Luna glances around. She cleaned up the worst of the spilled potion while Ginny was washing her things, but the cabinets have dark stains on them, and the soap Luna has to take out ink stains only works on living beings. Luna goes to one, opens it, closes it again; goes to another, and begins to shift things about. Then she beckons Ginny over, and she brings the diary, and they set it down, burying it amidst stacks of long-forgotten notes and books. Luna closes the cupboard, and leads Ginny to collect her clothes from the cracked window, and closes that, too, and leads the way out of the room. From under her shirt, she produces the little key on its string, and leans in to lock the room.
“I think,” she says, “Daddy was right all along. We don’t go in there. It doesn’t even exist anymore. Not until we’re ready to face him again.”
You'd be forgiven for thinking time will make things easier, because it does, in some ways. But it's not like the kiss, where once Ginny's calmed down and gotten some distance the actual moment became so faded and dreamlike it might not have even happened. No. Not even though it might be easier, to have this sink into the haze of a nightmare.
Instead, it's perfectly, horribly, crystal-clear. A record seared into her brain of every second from the moment the potion exploded onwards.
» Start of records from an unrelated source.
(* ===== verification/Loops.v ===== *)
(** * The background loops

    The goroutines that wait for a ticker or for the end: [topologyRefreshLoop],
    [flushLoop] and [tickLoop] of a node, [discoveryLoop], [heartbeatLoop] and
    [bossLoop] of a coordinator, [topologySyncLoop] and [mapCacheLoop] of a gateway.
    What the other goroutines do between two rounds is part of the input.  Every such
    loop is a sequence of the operations over which the invariants of its component
    are proved, and ends at the first stop. *)

From Stdlib Require Import ZArith Lia String.
From stdpp Require Import base gmap strings list option relations.
From S2P Require Import Prelude Protocol Config Maps World WorldOps Topology Redis Store Users Authority Node NodeProps Coordinator CoordinatorProps CoordinatorRuns Cluster ClusterProps.

Open Scope Z_scope.
Open Scope go_scope.

(** What wakes a loop: a tick, before which the other goroutines have run, or the
    closed channel. *)
Inductive wake (S : Type) :=
  | Tick (between : ST S unit)
  | StopClosed.
Arguments Tick {S}.
Arguments StopClosed {S}.

(** [for { select { case <-ticker.C: round; case <-stop: return } }], with a variable
    of the loop. *)
Fixpoint ticker_loop {S A} (round : A -> ST S A) (a : A) (wakes : list (wake S)) : ST S A :=
  match wakes with
  | [] => mret a
  | Tick between :: wakes => _ ← between; a ← round a; ticker_loop round a wakes
  | StopClosed :: _ => mret a
  end.

(** After the stop nothing happens. *)
Lemma ticker_loop_stops {S A} (round : A -> ST S A) wakes rest :
  forall a s, ticker_loop round a (wakes ++ StopClosed :: rest)%list s = ticker_loop round a wakes s.
Proof.
  induction wakes as [|[between|] wakes IH]; intros a s; [done| |done]. cbn. unfold mbind, st_bind.
  destruct (between s) as [[[] s1]|]; [|done]. destruct (round a s1) as [[a2 s2]|]; [|done]. apply IH.
Qed.

(** A loop that returns has taken its state along a relation that its rounds and the
    others keep to. *)
Definition along {S A} (R : relation S) (m : ST S A) : Prop := forall s a s', m s = Some (a, s') -> R s s'.

Lemma along_ret {S A} (R : relation S) `{!Reflexive R} (a : A) : along R (mret a).
Proof. by intros s b s' [= _ <-]. Qed.

Lemma along_bind {S A B} (R : relation S) `{!Transitive R} (m : ST S A) (f : A -> ST S B) :
  along R m -> (forall a, along R (f a)) -> along R (m ≫= f).
Proof.
  intros Hm Hf s b s'. unfold mbind, st_bind. destruct (m s) as [[a s1]|] eqn:E; [|done]. intros H.
  etrans; [by eapply Hm|by eapply Hf].
Qed.

Lemma along_ticker {S A} (R : relation S) `{!PreOrder R} (round : A -> ST S A) wakes :
  (forall a, along R (round a)) -> Forall (fun w => match w with Tick between => along R between | StopClosed => True end) wakes ->
  forall a, along R (ticker_loop round a wakes).
Proof.
  intros Hr. induction 1 as [|[between|] wakes Hb _ IH]; intros a; cbn; [apply along_ret, _| |apply along_ret, _].
  apply along_bind; [apply _|done|]. intros _. apply along_bind; [apply _|apply Hr|]. intros b. apply IH.
Qed.

(** ** The loops of a node *)

Section node_loops.
Context (fuel : nat).

Definition topologyRefreshLoop (wakes : list (wake NodeSt)) : NM unit :=
  _ ← refreshTopology fuel;
  ticker_loop (fun _ => void (refreshTopology fuel)) tt wakes.

Definition flushLoop (wakes : list (wake NodeSt)) : NM unit :=
  lastFlush ← nowN;
  _ ← ticker_loop flushLoop_tick lastFlush wakes;
  mret tt.

Definition tickLoop (wakes : list (wake NodeSt)) : NM unit := ticker_loop (fun _ => tickLoop_tick) tt wakes.

Abbreviation node_run := (rtc (node_step fuel)).

Lemma along_op {A} (m : NM A) op : (forall s a s', m s = Some (a, s') -> run_node_op fuel op s = Some (tt, s')) -> along node_run m.
Proof. intros H s a s' E. eapply rtc_once, ns_op, H, E. Qed.

Lemma void_runs {A} (m : NM A) s a s' : m s = Some (a, s') -> void m s = Some (tt, s').
Proof. intros E. unfold void, mbind, st_bind. by rewrite E. Qed.

Lemma along_now : along node_run nowN.
Proof.
  intros [n t e] a s'. unfold nowN, now. cbn. intros [= _ <-]. apply rtc_once.
  apply (ns_around _ (mkNodeSt n t e) t). split_and!; [done|done|cbn; lia].
Qed.

Definition by_node (w : wake NodeSt) : Prop := match w with Tick between => along node_run between | StopClosed => True end.

(** Whatever the other goroutines of the node do between the rounds, each of its loops
    is a run of the node's operations. *)
Lemma node_loops_run wakes : Forall by_node wakes ->
  along node_run (topologyRefreshLoop wakes) /\ along node_run (flushLoop wakes) /\ along node_run (tickLoop wakes).
Proof.
  intros Hw. split_and!.
  - unfold topologyRefreshLoop. apply along_bind; [apply _|apply (along_op _ NodeRefresh); intros s a s'; apply void_runs|].
    intros _. apply along_ticker; [apply _| |done]. intros _. apply (along_op _ NodeRefresh). by intros s [] s'.
  - unfold flushLoop. apply along_bind; [apply _|apply along_now|]. intros last. apply along_bind; [apply _| |intros _; apply along_ret, _].
    apply along_ticker; [apply _| |done]. intros since. apply (along_op _ (NodeFlush since)). intros s a s'. apply void_runs.
  - apply along_ticker; [apply _| |done]. intros _. apply (along_op _ NodeTick). by intros s [] s'.
Qed.
End node_loops.

(** ** The loops of a leader *)

Section leader_loops.
Context {S : Type} {clients : CoordinatorNodeClient S}.
Abbreviation CM := (ST (CoordSt S)).

Definition discoveryLoop (wakes : list (wake (CoordSt S))) : CM unit := ticker_loop (fun _ => discoverOnce) tt wakes.
Definition heartbeatLoop (wakes : list (wake (CoordSt S))) : CM unit := ticker_loop (fun _ => heartbeatOnce) tt wakes.
Definition bossLoop (wakes : list (wake (CoordSt S))) : CM unit := ticker_loop (fun _ => restoreBossIfDue) tt wakes.

Lemma along_coord op : along (rtc coord_step) (run_coord_op (S := S) op).
Proof. intros s [] s' E. by eapply rtc_once, cs_op. Qed.

Definition by_coordinator (w : wake (CoordSt S)) : Prop :=
  match w with Tick between => along (rtc coord_step) between | StopClosed => True end.

Lemma leader_loops_run wakes : Forall by_coordinator wakes ->
  along (rtc coord_step) (discoveryLoop wakes) /\ along (rtc coord_step) (heartbeatLoop wakes) /\ along (rtc coord_step) (bossLoop wakes).
Proof.
  intros Hw. split_and!; apply along_ticker; [apply _|intros _|done|apply _|intros _|done|apply _|intros _|done].
  - apply (along_coord CoordDiscover).
  - apply (along_coord CoordHeartbeat).
  - apply (along_coord CoordRestoreBoss).
Qed.
End leader_loops.

(** ** The loops of a gateway *)

Section gateway_loops.
Context {S : Type} {clients : GatewayNodeClient S}.

Definition fallbackTopologySyncInterval : Z := 500 * Millisecond.
Definition topologySyncInterval (runtime : GatewayConfig) : Z :=
  if 0 <? gc_TopologyRefreshInterval runtime then gc_TopologyRefreshInterval runtime else fallbackTopologySyncInterval.

Definition topologySyncLoop (wakes : list (wake (GwSt S))) : ST (GwSt S) unit :=
  ticker_loop (fun _ => _ ← loadTopology; mret tt) tt wakes.

(** Inside a round the others run too: after the snapshots, and between the check of
    the version and the write of the cache. *)
Definition mapCacheLoop (breaks : list (ST (GwSt S) unit * ST (GwSt S) unit)) (wakes : list (wake (GwSt S))) : ST (GwSt S) unit :=
  _ ← ticker_loop (fun breaks => match breaks with
      | (checking, storing) :: breaks => _ ← mapCacheRound checking storing; mret breaks
      | [] => _ ← mapCacheRound (mret tt) (mret tt); mret []
      end) breaks wakes;
  mret tt.

(** A ticker is never made with an interval that would panic. *)
Lemma topologySyncInterval_positive runtime : 0 < topologySyncInterval runtime.
Proof. unfold topologySyncInterval. destruct (Z.ltb_spec 0 (gc_TopologyRefreshInterval runtime)); [done|reflexivity]. Qed.

Context (bcrypt_generate : string -> option string) (bcrypt_compare : string -> string -> bool)
  (sha256_hex : string -> string).

Abbreviation gto := (step_to bcrypt_generate bcrypt_compare sha256_hex false).

(** What the other goroutines do: operations, wherever the cache loop is. *)
Definition by_gateway (m : ST (GwSt S) unit) : Prop :=
  along (rtc (fun s s' => exists op, run_gw_op bcrypt_generate bcrypt_compare sha256_hex op s = Some (tt, s'))) m.

Lemma by_gateway_steps m s s' r : by_gateway m -> m s = Some (tt, s') -> rtc gto (s, r) (s', r).
Proof.
  intros Hm E. apply (rtc_congruence (fun s => (s, r)) (R := fun s s' => exists op, run_gw_op bcrypt_generate bcrypt_compare sha256_hex op s = Some (tt, s')));
    [|by eapply Hm]. intros x y [op Hop]. exists (received op). by apply gstep_op.
Qed.

Lemma mapCacheRound_steps checking storing s s' :
  by_gateway checking -> by_gateway storing -> mapCacheRound checking storing s = Some (tt, s') -> rtc gto (s, Waiting) (s', Waiting).
Proof.
  intros Hc Hs. unfold mapCacheRound, mbind, st_bind.
  destruct (cache_fetch s) as [[r s1]|] eqn:E1; [|done]. destruct (checking s1) as [[[] s2]|] eqn:E2; [|done].
  destruct (cache_current r s2) as [[current s3]|] eqn:E3; [|done]. intros E.
  eapply rtc_l; [by exists []; apply gstep_fetch|]. etrans; [by eapply (by_gateway_steps checking)|].
  eapply rtc_l; [by exists []; apply gstep_check|]. destruct current; [|by injection E as <-].
  destruct (storing s3) as [[[] s4]|] eqn:E4; [|done]. etrans; [by eapply (by_gateway_steps storing)|].
  apply rtc_once. by exists []; apply gstep_store.
Qed.

(** Whatever the others do, between the rounds and inside them, the cache loop is a run
    of the gateway from one wait for the ticker to another. *)
Lemma mapCacheLoop_runs breaks wakes :
  Forall (fun b => by_gateway b.1 /\ by_gateway b.2) breaks ->
  Forall (fun w => match w with Tick between => by_gateway between | StopClosed => True end) wakes ->
  along (fun s s' => rtc gto (s, Waiting) (s', Waiting)) (mapCacheLoop breaks wakes).
Proof.
  intros Hb Hw s [] s'. unfold mapCacheLoop, mbind, st_bind.
  destruct (ticker_loop _ _ _ s) as [[rest s1]|] eqn:E; [|done]. intros [= <-]. revert breaks s Hb E.
  induction Hw as [|[between|] wakes Hbetween _ IH]; intros breaks s Hb; cbn; [by intros [= _ <-]| |by intros [= _ <-]].
  unfold mbind, st_bind. destruct (between s) as [[[] s2]|] eqn:E2; [|done].
  assert (H0 : by_gateway (mret tt)) by by intros x [] y [= <-].
  destruct Hb as [|[checking storing] breaks [Hck Hst] Hb]; cbn;
    (match goal with |- context [mapCacheRound ?a ?b ?t] => destruct (mapCacheRound a b t) as [[[] s3]|] eqn:E3; [|done] end);
    intros E; (etrans; [by eapply (by_gateway_steps between)|]);
    (etrans; [eapply mapCacheRound_steps; [..|exact E3]; done|]); by eapply IH; [|exact E].
Qed.
End gateway_loops.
Luna's bruise cream and soaps did away with the marks, but as much as the breeze chilling Ginny's bared neck is enough to confirm that her hair has been cut, every breath, every step, every thought that takes her on from Tom's unexpected betrayal is only further proof that it was real.
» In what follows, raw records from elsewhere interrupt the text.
(* ===== verification/ClientScreen.v ===== *)
(** * The client's screen

    [cmd/client/ui.go]: the lines drawn from a state.  [None] is a run-time panic:
    an assignment outside the grid, or a negative count given to [strings.Repeat]. *)

From Stdlib Require Import ZArith Lia String Ascii.
From stdpp Require Import base gmap strings list option.
From S2P Require Import Prelude Protocol Maps Authority Wire NodeWire Envelope StreamSender Client.

Open Scope Z_scope.
Open Scope go_scope.

(** ** [fmt] and [strings] *)

Definition spaces (n : nat) : string := String.string_of_list_ascii (replicate n " "%char).
Definition rune_count (s : string) : nat := length (runes s).
(** [%-ns] and [%ns] of a string; numbers are padded the same way. *)
Definition pad_right (n : nat) (s : string) : string := s +:+ spaces (n - rune_count s).
Definition pad_left (n : nat) (s : string) : string := spaces (n - rune_count s) +:+ s.

Fixpoint copies (n : nat) (s : string) : string := match n with O => "" | S n => s +:+ copies n s end.
(** [strings.Repeat] *)
Definition Repeat (s : string) (count : Z) : option string := if count <? 0 then None else Some (copies (Z.to_nat count) s).

(** ** Panels *)

Definition panelTitle (title : string) : string := bgPanel +:+ colorBold +:+ " " +:+ title +:+ " " +:+ colorReset.
Definition panelLine (label value : string) : string := colorDim +:+ pad_right 6 (label +:+ "：") +:+ colorReset +:+ " " +:+ value.

Definition hpBar (hp maxHP width : Z) (color : string) : option string :=
  let maxHP := if maxHP <=? 0 then 1 else maxHP in
  let hp := if hp <? 0 then 0 else hp in
  let filled := Z.quot (hp *i width) maxHP in
  full ← Repeat "█" filled;
  empty ← Repeat "░" (width -i filled);
  Some ("[" +:+ color +:+ full +:+ colorGray +:+ empty +:+ colorReset +:+ "] " +:+ pad_left 4 (itoa hp) +:+ "/"
          +:+ pad_right 4 (itoa maxHP) +:+ colorReset).

Definition paintCell (cell : rune) : string :=
  if cell =? 35 then colorGray +:+ "▓" +:+ colorReset else
  if cell =? 36 then colorGold +:+ "✦" +:+ colorReset else
  if cell =? 110 then colorOrange +:+ "♞" +:+ colorReset else
  if cell =? 98 then colorRed +:+ colorBold +:+ "♛" +:+ colorReset else
  if cell =? 111 then colorDim +:+ "◉" +:+ colorReset else
  if cell =? 64 then colorCyan +:+ colorBold +:+ "◆" +:+ colorReset else
  if cell =? 112 then colorBlue +:+ "◎" +:+ colorReset else
  if cell =? 120 then colorDim +:+ "☓" +:+ colorReset else
  colorDim +:+ "·" +:+ colorReset.

Definition renderBanner (title subtitle : string) : string :=
  let newline := String (ascii_of_nat 10) "" in
  let fill s := spaces (Z.to_nat (Z.max 0 (74 - Z.of_nat (rune_count s)))) in
  colorBold +:+ colorGold +:+ "╔══════════════════════════════════════════════════════════════════════════════╗" +:+ newline +:+
  "║ " +:+ title +:+ fill title +:+ "║" +:+ newline +:+
  "║ " +:+ colorReset +:+ colorDim +:+ subtitle +:+ colorGold +:+ fill subtitle +:+ "║" +:+ newline +:+
  "╚══════════════════════════════════════════════════════════════════════════════╝" +:+ colorReset.

(** ** The map *)

Definition bossSiteOnMap (state : pb_WorldState) : option (option pb_BossSite) :=
  List.find (fun site => bool_decide (get "" wbs_MapId site = GetMapId state)) (get [] wbv_Sites (wws_Boss state)).

Definition inBounds (g : grid) (x y : Z) : bool :=
  (0 <=? y) && (y <? zlen g) && (0 <=? x) && match row_len g y with Some n => x <? n | None => false end.

(** [if inBounds(grid, x, y) { grid[y][x] = c }] *)
Definition plot (x y : Z) (c : rune) (g : grid) : option grid := if inBounds g x y then set_cell y x c g else Some g.

Definition boss_alive (state : pb_WorldState) : bool := get false wbv_Alive (wws_Boss state).
Definition self_name (state : pb_WorldState) : string := get "" wpv_Username (wws_Self state).

Definition plot_boss (state : pb_WorldState) (g : grid) : option grid :=
  match bossSiteOnMap state with
  | Some site => plot (get 0 wbs_X site) (get 0 wbs_Y site) (if boss_alive state then 98 else 111) g
  | None => Some g
  end.

Definition player_cell (state : pb_WorldState) (player : option pb_PlayerView) : rune :=
  if bool_decide (get "" wpv_Username player = self_name state) then 64 else
  if negb (get false wpv_Alive player) then 120 else 112.

Definition plot_units (state : pb_WorldState) : option grid :=
  let mapView := wws_Map state in
  let g := runes <$> get [] wmv_Terrain mapView in
  g ← foldO (fun g t => plot (get 0 wtv_X t) (get 0 wtv_Y t) 36 g) g (get [] wmv_Treasures mapView);
  g ← foldO (fun g n => plot (get 0 wnv_X n) (get 0 wnv_Y n) 110 g) g (get [] wmv_Npcs mapView);
  g ← plot_boss state g;
  foldO (fun g p => plot (get 0 wpv_X p) (get 0 wpv_Y p) (player_cell state p) g) g (get [] wmv_Players mapView).

Definition buildMapLines (state : pb_WorldState) : option (list string) :=
  let mapView := wws_Map state in
  g ← plot_units state;
  Some (
    [colorGold +:+ "┏━━━━━━━━━━━━━━━━━━━━━━━━━━━━━━━━━━━━━━━━━━━━━━━━━━━━━━━━━━┓" +:+ colorReset;
     colorGold +:+ "┃ 地图：" +:+ pad_right 12 (get "" wmv_Name mapView) +:+ " 节点：" +:+ pad_right 8 (get "" wmv_NodeId mapView)
       +:+ " 版本：" +:+ pad_right 6 (itoa (get 0 wmv_Version mapView)) +:+ " ┃" +:+ colorReset;
     colorGold +:+ "┣━━━━━━━━━━━━━━━━━━━━━━━━━━━━━━━━━━━━━━━━━━━━━━━━━━━━━━━━━━┫" +:+ colorReset]
    ++ ((fun row => colorGold +:+ "┃" +:+ colorReset +:+ String.concat "" (paintCell <$> row) +:+ colorGold +:+ "┃" +:+ colorReset) <$> g)
    ++ [colorGold +:+ "┗━━━━━━━━━━━━━━━━━━━━━━━━━━━━━━━━━━━━━━━━━━━━━━━━━━━━━━━━━━┛" +:+ colorReset]).

(** ** The side panel *)

Definition manhattan (ax ay bx by_ : Z) : Z :=
  let dx := ax -i bx in
  let dx := if dx <? 0 then 0 -i dx else dx in
  let dy := ay -i by_ in
  let dy := if dy <? 0 then 0 -i dy else dy in
  dx +i dy.

Definition point (x y : Z) : string := "(" +:+ itoa x +:+ "," +:+ itoa y +:+ ")".

Definition self_lines (state : pb_WorldState) : option (list string) :=
  let self := wws_Self state in
  bar ← hpBar (get 0 wpv_Hp self) (get 0 wpv_MaxHp self) 18 colorGreen;
  Some ([panelTitle "勇士面板";
         panelLine "角色" (colorCyan +:+ colorBold +:+ get "" wpv_Username self +:+ colorReset);
         panelLine "位置" (point (get 0 wpv_X self) (get 0 wpv_Y self));
         panelLine "生命" bar;
         panelLine "攻击" (itoa (get 0 wpv_Attack self));
         panelLine "药剂" (itoa (get 0 wpv_Potions self));
         panelLine "战利品" (itoa (get 0 wpv_Treasures self));
         panelLine "击杀" (itoa (get 0 wpv_Kills self));
         panelLine "阵亡" (itoa (get 0 wpv_Deaths self));
         panelLine "胜场" (itoa (get 0 wpv_Victories self))]
        ++ if negb (get false wpv_Alive self)
           then [panelLine "复活" (colorOrange +:+ itoa (get 0 wpv_RespawnIn self) +:+ " 秒" +:+ colorReset)] else []).

Definition shop_lines (shopOpen : bool) : list string :=
  panelTitle "战备商店" ::
  if shopOpen then
    [panelLine "1号商品" ("药剂 +1  价格 " +:+ itoa PotionPrice);
     panelLine "2号商品" ("武器强化 +" +:+ itoa WeaponBoost +:+ "  价格 " +:+ itoa WeaponPrice);
     panelLine "提示" (colorGold +:+ "按 1/2 立即购买" +:+ colorReset)]
  else [panelLine "入口" (colorGold +:+ "按 P 打开战备商店" +:+ colorReset)].

Definition boss_lines (state : pb_WorldState) : option (list string) :=
  let self := wws_Self state in
  let boss := wws_Boss state in
  let bossStatus :=
    if negb (boss_alive state) then colorGray +:+ "重组中 " +:+ itoa (get 0 wbv_RespawnIn boss) +:+ "s" +:+ colorReset
    else colorRed +:+ "征战中" +:+ colorReset in
  let '(siteText, distText) :=
    match bossSiteOnMap state with
    | Some site =>
        (point (get 0 wbs_X site) (get 0 wbs_Y site),
         itoa (manhattan (get 0 wpv_X self) (get 0 wpv_Y self) (get 0 wbs_X site) (get 0 wbs_Y site)))
    | None => ("当前地图无投影", "-")
    end in
  let lastHit := if bool_decide (get "" wbv_LastHit boss = "") then "暂无" else get "" wbv_LastHit boss in
  bar ← hpBar (get 0 wbv_Hp boss) (get 0 wbv_MaxHp boss) 18 colorRed;
  Some [panelTitle "世界首领";
        panelLine "首领" (colorOrange +:+ colorBold +:+ get "" wbv_Name boss +:+ colorReset);
        panelLine "状态" bossStatus;
        panelLine "生命" bar;
        panelLine "投影" siteText;
        panelLine "距离" distText;
        panelLine "开战线" (itoa (get 0 wbv_AttackGap boss) +:+ " 格");
        panelLine "终结" lastHit;
        panelTitle "地图并行"].

Definition brief_line (brief : option pb_MapBrief) : string :=
  let marker := if get false wmb_IsCurrent brief then colorGold +:+ "◆" +:+ colorReset else colorDim +:+ "○" +:+ colorReset in
  marker +:+ " " +:+ pad_right 5 (get "" wmb_Name brief) +:+ " " +:+ pad_right 8 (get "" wmb_NodeId brief)
    +:+ " 玩家:" +:+ itoa (get 0 wmb_Players brief) +:+ " 怪:" +:+ itoa (get 0 wmb_Npcs brief)
    +:+ " 宝:" +:+ itoa (get 0 wmb_Treasures brief).

Definition node_line (node : option pb_NodeView) : string :=
  let status := if get false wnode_Healthy node then colorGreen +:+ "在线" +:+ colorReset else colorRed +:+ "离线" +:+ colorReset in
  "• " +:+ pad_right 8 (get "" wnode_Id node) +:+ " " +:+ status +:+ " Owner:"
    +:+ itoa (Z.of_nat (length (get [] wnode_PrimaryMaps node))).

Definition buildSideLines (shopOpen : bool) (state : pb_WorldState) : option (list string) :=
  self ← self_lines state;
  boss ← boss_lines state;
  Some (self ++ shop_lines shopOpen ++ boss ++ (brief_line <$> wws_Maps state)
        ++ [panelTitle "节点心跳"] ++ (node_line <$> wws_Nodes state)).

Definition buildEventLines (clientNotes : list string) (state : pb_WorldState) : list string :=
  let events := wws_Events state ++ clientNotes in
  let start := if (8 <? length events)%nat then (length events - 8)%nat else O in
  panelTitle "战场播报" :: ((fun event => colorGray +:+ "│ " +:+ colorReset +:+ event) <$> drop start events).

(** ** The screen *)

Definition eol : string := String (ascii_of_nat 10) "".
Definition side_by_side (mapLines sideLines : list string) (i : nat) : string :=
  default "" (mapLines !! i) +:+ "  " +:+ default "" (sideLines !! i) +:+ esc "[K" +:+ eol.

Definition drawUI (u : UI) : option string :=
  match ui_current u with
  | None => Some ""
  | Some state =>
      mapLines ← buildMapLines state;
      sideLines ← buildSideLines (ui_shopOpen u) state;
      let eventLines := buildEventLines (ui_clientNotes u) state in
      let height := Nat.max (length mapLines) (length sideLines) in
      Some (esc "[H" +:+ String.concat "" (side_by_side mapLines sideLines <$> seq 0 height) +:+ eol
            +:+ String.concat "" ((fun line => line +:+ esc "[K" +:+ eol) <$> eventLines)
            +:+ (if ui_shopOpen u
                 then colorGold +:+ "商店模式：" +:+ colorReset +:+ colorDim +:+ "1 购买药剂  2 强化武器  P/Esc 关闭商店" +:+ colorReset +:+ eol
                 else colorDim +:+ "按键：W/A/S/D 移动  J 攻击  K 治疗  B 世界首领  P 商店  1/2/3 切图  R 刷新  Q 退出" +:+ colorReset +:+ eol)
            +:+ esc "[J")
  end.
What's unreal isn't what happened, it's saying goodbye, it's walking home, it's going inside and coming into the middle of a conversation about Charlie’s upcoming return as the twins peel potatoes by hand for some trouble they’ve caused, no doubt, and how life just… goes on. Everything exactly as it was left, before.
“Ginny!” Mum had exclaimed on seeing her. “Your hair…”
“Luna helped me,” Ginny’d said, rather tersely.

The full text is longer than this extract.